### ABOUT THIS EXERCISE
Exactly as they appear below, repeat the lines from the one with "word :: rest =>" through the one with "by wf (Z.to_nat (stop", and no others.

Stored data entries
(** * Sentence filter of the Norwegian Common Voice text pipeline

    A shallow embedding of [filter.py]: the nine fast filters, the
    spaCy-backed proper-noun filter, the two filtering passes with
    their rejection statistics, and the chunked writer. *)

From Stdlib Require Import ZArith NArith QArith Qround Ascii String DecimalString.
From Stdlib Require DecimalZ SpecFloat.
From stdpp Require Import gmap strings list fin_maps.
From Equations Require Import Equations.

Set Default Proof Using "Type".
Local Open Scope Z_scope.

(** ** Python values *)

(** A Python [str] is a sequence of Unicode code points. *)
Abbreviation char := N (only parsing).
Abbreviation str := (list N) (only parsing).

(** [lit] reads an ASCII literal as a [str]; code points above 127 are
    written numerically where the source uses them. *)
Definition lit (s : string) : str :=
  List.map N_of_ascii (list_ascii_of_string s).

(** The exceptions the modelled statements can raise. *)
Inductive exn :=
| IndexError
| KeyError (key : string)
| ValueError
| ZeroDivisionError.

Inductive result (A : Type) :=
| Ok (a : A)
| Raise (e : exn).
Arguments Ok {A} a.
Arguments Raise {A} e.

#[export] Instance result_ret : MRet result := λ A a, Ok a.
#[export] Instance result_bind : MBind result := λ A B k m,
  match m with
  | Ok a => k a
  | Raise e => Raise e
  end.

(** ** Character classification

    [str.isspace], [str.strip], [str.split] and the regular-expression
    class [\s] share CPython's whitespace test ([Py_UNICODE_ISSPACE]),
    whose table is short enough to be written out.  [str.isupper] and
    [str.isdigit] on one character read the Unicode character database,
    which is not part of the repository: they are parameters. *)
Definition between (lo hi c : N) : bool := ((lo <=? c) && (c <=? hi))%N.

Definition isspace (c : char) : bool :=
  between 9 13 c || between 28 32 c || (c =? 133)%N || (c =? 160)%N
  || (c =? 5760)%N || between 8192 8202 c || (c =? 8232)%N || (c =? 8233)%N
  || (c =? 8239)%N || (c =? 8287)%N || (c =? 12288)%N.

Class UnicodeData := {
  isupper : char → bool;
  isdigit : char → bool
}.

(** The Latin-1 part of the database: Python's answers on code points
    below 256, and [false] above.  It serves to run the filters on
    concrete Latin-1 input. *)
Definition latin1 : UnicodeData := {|
  isupper c := between 65 90 c || between 192 214 c || between 216 222 c;
  isdigit c := between 48 57 c || (c =? 178)%N || (c =? 179)%N || (c =? 185)%N
|}.

(** ** [str] and [list] operations *)

(** [len(x)] and truthiness of a sequence. *)
Definition len {A} (l : list A) : Z := Z.of_nat (length l).
Definition truthy {A} (l : list A) : bool :=
  match l with [] => false | _ => true end.

(** [x[i]], with Python's negative indices and [IndexError]. *)
Definition getitem {A} (l : list A) (i : Z) : result A :=
  let j := if i <? 0 then i + len l else i in
  if (j <? 0) || (len l <=? j) then Raise IndexError
  else match l !! Z.to_nat j with
       | Some a => Ok a
       | None => Raise IndexError
       end.

(** [x[lo:hi]] and [x[lo:]]. *)
Definition clamp {A} (l : list A) (i : Z) : nat :=
  Z.to_nat (if i <? 0 then Z.max 0 (i + len l) else Z.min i (len l)).
Definition slice {A} (l : list A) (lo hi : Z) : list A :=
  take (clamp l hi - clamp l lo)%nat (drop (clamp l lo) l).
Definition slice_from {A} (l : list A) (lo : Z) : list A :=
  drop (clamp l lo) l.

Fixpoint lstrip (s : str) : str :=
  match s with
  | [] => []
  | c :: rest => if isspace c then lstrip rest else s
  end.
Definition rstrip (s : str) : str := rev (lstrip (rev s)).
Definition strip (s : str) : str := rstrip (lstrip s).

(** [s.split(sep)] for a one-character separator. *)
Fixpoint split_on (sep : char) (s : str) : list str :=
  match s with
  | [] => [[]]
  | c :: rest =>
      if (c =? sep)%N then [] :: split_on sep rest
      else match split_on sep rest with
           | p :: ps => (c :: p) :: ps
           | [] => [[c]]
           end
  end.

(** [s.split()]: maximal runs of non-whitespace.  [cur] is the run
    being scanned, in reverse. *)
Fixpoint split_go (cur : str) (s : str) : list str :=
  match s with
  | [] => if truthy cur then [rev cur] else []
  | c :: rest =>
      if isspace c
      then (if truthy cur then rev cur :: split_go [] rest
            else split_go [] rest)
      else split_go (c :: cur) rest
  end.
Definition split (s : str) : list str := split_go [] s.

(** [s.count(c)] and [c in s] for one character. *)
Definition count (c : char) (s : str) : Z :=
  len (List.filter (N.eqb c) s).
Definition contains (c : char) (s : str) : bool := existsb (N.eqb c) s.

(** [str(n)] for an integer. *)
Definition str_of_int (n : Z) : str :=
  lit (NilEmpty.string_of_int (Z.to_int n)).

(** [os.path.join(folder, name)] for a relative [name] (POSIX). *)
Definition path_join (folder name : str) : str :=
  match last folder with
  | None => name
  | Some c => if (c =? 47)%N then folder ++ name
              else folder ++ 47%N :: name
  end.

(** ** Filters (fast first, then the spaCy filter) *)

Section Filters.
Context {UD : UnicodeData}.

Definition starts_with_capital (sentence : str) : result bool :=
  let stripped := lstrip sentence in
  if truthy stripped
  then c ← getitem stripped 0; mret (isupper c)
  else mret false.

Definition has_no_parentheses (sentence : str) : result bool :=
  mret (negb (contains 40%N sentence) && negb (contains 41%N sentence)).

(** Membership in the set literal [{'.', '?'}]. *)
Definition end_punct (c : char) : bool := (c =? 46)%N || (c =? 63)%N.

Definition ends_with_punctuation (sentence : str) : result bool :=
  let stripped := rstrip sentence in
  if truthy stripped
  then c ← getitem stripped (-1); mret (end_punct c)
  else mret false.

Definition only_one_sentence (sentence : str) : result bool :=
  let stripped := rstrip sentence in
  if negb (truthy stripped) then mret false
  else
    let total_punct := count 46%N stripped + count 63%N stripped in
    if total_punct =? 1
    then c ← getitem stripped (-1); mret (end_punct c)
    else mret false.

Definition has_no_numbers (sentence : str) : result bool :=
  mret (negb (existsb isdigit sentence)).

(** The character class of the pattern of [no_special_characters]:
    [a-zA-Z], the six Norwegian letters, [\s], and the punctuation
    [,.!?'] U+2019 [:;-]. *)
Definition allowed_char (c : char) : bool :=
  between 97 122 c || between 65 90 c
  || (c =? 230)%N || (c =? 248)%N || (c =? 229)%N
  || (c =? 198)%N || (c =? 216)%N || (c =? 197)%N
  || isspace c
  || (c =? 44)%N || (c =? 46)%N || (c =? 33)%N || (c =? 63)%N
  || (c =? 39)%N || (c =? 8217)%N || (c =? 58)%N || (c =? 59)%N
  || (c =? 45)%N.

(** [re.fullmatch] of [^[...]*$]: the starred class has to consume the
    whole string, so every character is in the class. *)
Definition no_special_characters (sentence : str) : result bool :=
  mret (forallb allowed_char sentence).

(** The sum over the generator [2 if len(w) > 10 else 1 for w in words]. *)
Definition effective_word_count (words : list str) : Z :=
  foldl (λ acc w, acc + (if 10 <? len w then 2 else 1)) 0 words.

(** Reading time is computed in binary64 in the source; the quotients
    are taken here as exact rationals.  The two accept the same
    effective word counts: the bounds fall at 10/3 and 35/3 words, far
    from any integer. *)
Definition reading_time_filter_with (wpm min_sec max_sec : Z)
    (sentence : str) : result bool :=
  let words := split sentence in
  let effective_word_count := effective_word_count words in
  let words_per_second := (inject_Z wpm / 60)%Q in
  if Qeq_bool words_per_second 0 then Raise ZeroDivisionError
  else
    let reading_time := (inject_Z effective_word_count / words_per_second)%Q in
    mret (Qle_bool (inject_Z min_sec) reading_time
          && Qle_bool reading_time (inject_Z max_sec)).
Definition reading_time_filter : str → result bool :=
  reading_time_filter_with 100 2 7.

Definition max_word_count_filter_with (max_words : Z) (sentence : str)
    : result bool :=
  mret (len (split sentence) <=? max_words).
Definition max_word_count_filter : str → result bool :=
  max_word_count_filter_with 14.

(** The loop [for word in words[1:]] with its early [return False]. *)
Fixpoint no_capital_word (words : list str) : result bool :=
  match words with
  | [] => mret true
  | word :: rest =>
      c ← getitem word 0;
      if isupper c then mret false else no_capital_word rest
  end.

Definition basic_proper_noun_filter (sentence : str) : result bool :=
  let words := split sentence in
  if 1 <? len words then no_capital_word (slice_from words 1)
  else mret true.

(** A spaCy token, reduced to the attribute the filter reads. *)
Record Token := { pos_ : string }.

Definition create_proper_noun_filter (nlp : str → list Token)
    (sentence : str) : result bool :=
  let doc := nlp sentence in
  mret (negb (existsb (λ token, String.eqb (pos_ token) "PROPN") doc)).

End Filters.

(** ** Loops and dictionaries *)

(** [for x in l: body], threading the variables the body assigns. *)
Fixpoint for_each {S A} (body : S → A → result S) (l : list A) (st : S)
    : result S :=
  match l with
  | [] => mret st
  | x :: rest => st' ← body st x; for_each body rest st'
  end.

(** [d[key] += 1]: the read raises [KeyError] on a missing key. *)
Definition increment (d : gmap string Z) (key : string)
    : result (gmap string Z) :=
  match d !! key with
  | Some v => mret (<[key := v + 1]> d)
  | None => Raise (KeyError key)
  end.

(** [range(start, stop, step)], as the sequence a [for] loop visits. *)
Equations? range_up (i stop : Z) (step : positive) : list Z
    by wf (Z.to_nat (stop - i)) lt :=
  range_up i stop step with Z_lt_dec i stop => {
    | left _ := i :: range_up (i + Z.pos step) stop step;
    | right _ := [] }.
Proof. lia. Qed.

Equations? range_down (i stop : Z) (step : positive) : list Z
    by wf (Z.to_nat (i - stop)) lt :=
  range_down i stop step with Z_lt_dec stop i => {
    | left _ := i :: range_down (i - Z.pos step) stop step;
    | right _ := [] }.
Proof. lia. Qed.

### YOUR SOLUTION
  | word :: rest =>
      c ← getitem word 0;
      if isupper c then mret false else no_capital_word rest
  end.

Definition basic_proper_noun_filter (sentence : str) : result bool :=
  let words := split sentence in
  if 1 <? len words then no_capital_word (slice_from words 1)
  else mret true.

(** A spaCy token, reduced to the attribute the filter reads. *)
Record Token := { pos_ : string }.

Definition create_proper_noun_filter (nlp : str → list Token)
    (sentence : str) : result bool :=
  let doc := nlp sentence in
  mret (negb (existsb (λ token, String.eqb (pos_ token) "PROPN") doc)).

End Filters.

(** ** Loops and dictionaries *)

(** [for x in l: body], threading the variables the body assigns. *)
Fixpoint for_each {S A} (body : S → A → result S) (l : list A) (st : S)
    : result S :=
  match l with
  | [] => mret st
  | x :: rest => st' ← body st x; for_each body rest st'
  end.

(** [d[key] += 1]: the read raises [KeyError] on a missing key. *)
Definition increment (d : gmap string Z) (key : string)
    : result (gmap string Z) :=
  match d !! key with
  | Some v => mret (<[key := v + 1]> d)
  | None => Raise (KeyError key)
  end.

(** [range(start, stop, step)], as the sequence a [for] loop visits. *)
Equations? range_up (i stop : Z) (step : positive) : list Z
    by wf (Z.to_nat (stop - i)) lt :=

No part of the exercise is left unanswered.